Exercise brief:
Tell me how many lines in the data include "true", and keep the reply to that number.

Available data:
---

(* ===== verification/JsoncFacts.v ===== *)
(** * What the line edits do

    The lines of an edited file are the edited lines, and the edit of a limit
    object is the edit of the list of its entries. *)
From S2P Require Import Prelude Utf8 Framing Sse Jsonc.

(** ** Lines *)
Definition line_ok (l : str) : Prop := LF ∉ l ∧ ends_with l [CR] = false.

Lemma strip_CR_ok l : line_ok l → default l (strip_suffix l [CR]) = l.
Proof. intros [_ Hl]. unfold ends_with in Hl. by destruct (strip_suffix l [CR]). Qed.

Lemma lines_of_snoc parts r :
  lines_of (parts ++ [r]) = ((λ p, default p (strip_suffix p [CR])) <$> parts) ++ (if bool_decide (r = []) then [] else [r]).
Proof.
  induction parts as [|p parts IH]; [done|]. cbn [app lines_of fmap list_fmap].
  rewrite IH. by destruct parts.
Qed.

Lemma join_snoc_nil sep ls : ls ≠ [] → join sep (ls ++ [[]]) = join sep ls ++ sep.
Proof.
  induction ls as [|l ls IH]; [done|]. intros _. destruct ls as [|l' ls]; [cbn; by rewrite app_nil_r|].
  change (join sep ((l :: l' :: ls) ++ [[]])) with (l ++ sep ++ join sep ((l' :: ls) ++ [[]])).
  rewrite IH by done. change (join sep (l :: l' :: ls)) with (l ++ sep ++ join sep (l' :: ls)). by rewrite <- !app_assoc.
Qed.

Lemma split_join c ps : ps ≠ [] → Forall (λ p, c ∉ p) ps → split_char c (join [c] ps) = ps.
Proof.
  induction ps as [|p ps IH]; [done|]. intros _ [Hp Hps]%Forall_cons. destruct ps as [|q ps]; [by apply split_char_clean|].
  change (join [c] (p :: q :: ps)) with (p ++ c :: join [c] (q :: ps)).
  rewrite split_char_cut by done. by rewrite IH.
Qed.

Lemma join_split c s : join [c] (split_char c s) = s.
Proof.
  induction s as [|d s IH]; [done|]. simpl. destruct (split_char c s) as [|w ws] eqn:E; [by destruct s; simpl in *; repeat case_match|].
  case_decide as Hd; [by rewrite Hd, <- IH at 1|]. rewrite <- IH at 1. by destruct ws.
Qed.

Lemma split_no c s : Forall (λ p, c ∉ p) (split_char c s).
Proof.
  induction s as [|d s IH]; simpl; [repeat constructor; apply not_elem_of_nil|].
  case_decide; [constructor; [apply not_elem_of_nil|done]|].
  destruct IH as [|w ws Hw Hws]; repeat constructor; try done; apply not_elem_of_cons; split; try done; apply not_elem_of_nil.
Qed.

Lemma join_suffix sep ls r : ∃ k, join sep (ls ++ [r]) = k ++ r.
Proof.
  induction ls as [|l ls [k IH]]; [by exists []|]. destruct ls as [|l' ls]; [by exists (l ++ sep); rewrite <- app_assoc|].
  exists (l ++ sep ++ k). change (join sep ((l :: l' :: ls) ++ [r])) with (l ++ sep ++ join sep ((l' :: ls) ++ [r])).
  by rewrite IH, <- !app_assoc.
Qed.

(** What is after the last break. *)
Lemma split_char_end c s : ∃ ls r, split_char c s = ls ++ [r] ∧ Forall (λ p, c ∉ p) (ls ++ [r]) ∧
  (ends_with s [c] = true ↔ r = [] ∧ ls ≠ []).
Proof.
  destruct (exists_last (l := split_char c s)) as (ls & r & E).
  { intros E. pose proof (join_split c s) as Hj. rewrite E in Hj. by subst s. }
  pose proof (split_no c s) as Hn. pose proof (join_split c s) as Hj. rewrite E in Hn, Hj. exists ls, r. split_and!; [done..|].
  rewrite ends_with_spec. split.
  - intros [k Hk]. destruct (join_suffix [c] ls r) as [k' Hk']. rewrite Hj, Hk in Hk'.
    destruct r as [|x r _] using rev_ind.
    + split; [done|]. intros ->. rewrite <- Hj in Hk. by destruct k.
    + rewrite app_assoc in Hk'. apply app_inj_tail in Hk' as [_ <-].
      apply Forall_app in Hn as [_ Hn]. apply Forall_inv in Hn. destruct Hn. apply elem_of_app. right. by constructor.
  - intros [-> Hl]. rewrite join_snoc_nil in Hj by done. by exists (join [c] ls).
Qed.

Lemma imap_fmap_id {A} (f : nat → A → A) l : (∀ i x, l !! i = Some x → f i x = x) → imap f l = l.
Proof.
  revert f. induction l as [|x l IH]; intros f Hf; [done|]. cbn [imap]. f_equal; [by apply Hf|].
  apply IH. intros i y Hi. by apply (Hf (S i)).
Qed.

Lemma lines_of_ok ls tl : Forall line_ok ls → tl = true ∧ ls ≠ [] ∨ tl = false ∧ last ls ≠ Some [] →
  lines (join [LF] ls ++ (if tl then [LF] else [])) = ls.
Proof.
  intros Hls Htl. assert (Forall (λ p, LF ∉ p) ls) as Hno by (eapply Forall_impl; [done|by intros ? []]).
  assert (∀ ls, Forall line_ok ls → (λ p, default p (strip_suffix p [CR])) <$> ls = ls) as Hcr.
  { clear. intros ls Hls. induction Hls; cbn; [done|]. by rewrite strip_CR_ok; [f_equal|]. }
  unfold lines. destruct Htl as [[-> Hne]|[-> Hlast]].
  - rewrite <- join_snoc_nil, split_join; [|by destruct ls|apply Forall_app; split; [done|repeat constructor; apply not_elem_of_nil]|done].
    by rewrite lines_of_snoc, Hcr, app_nil_r.
  - rewrite app_nil_r. destruct ls as [|r ls _] using rev_ind; [done|]. rewrite split_join by (done || by destruct ls).
    rewrite lines_of_snoc, bool_decide_eq_false_2 by (by intros ->; rewrite last_snoc in Hlast).
    apply Forall_app in Hls as [Hls _]. by rewrite Hcr.
Qed.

---

Solution to the exercise:
2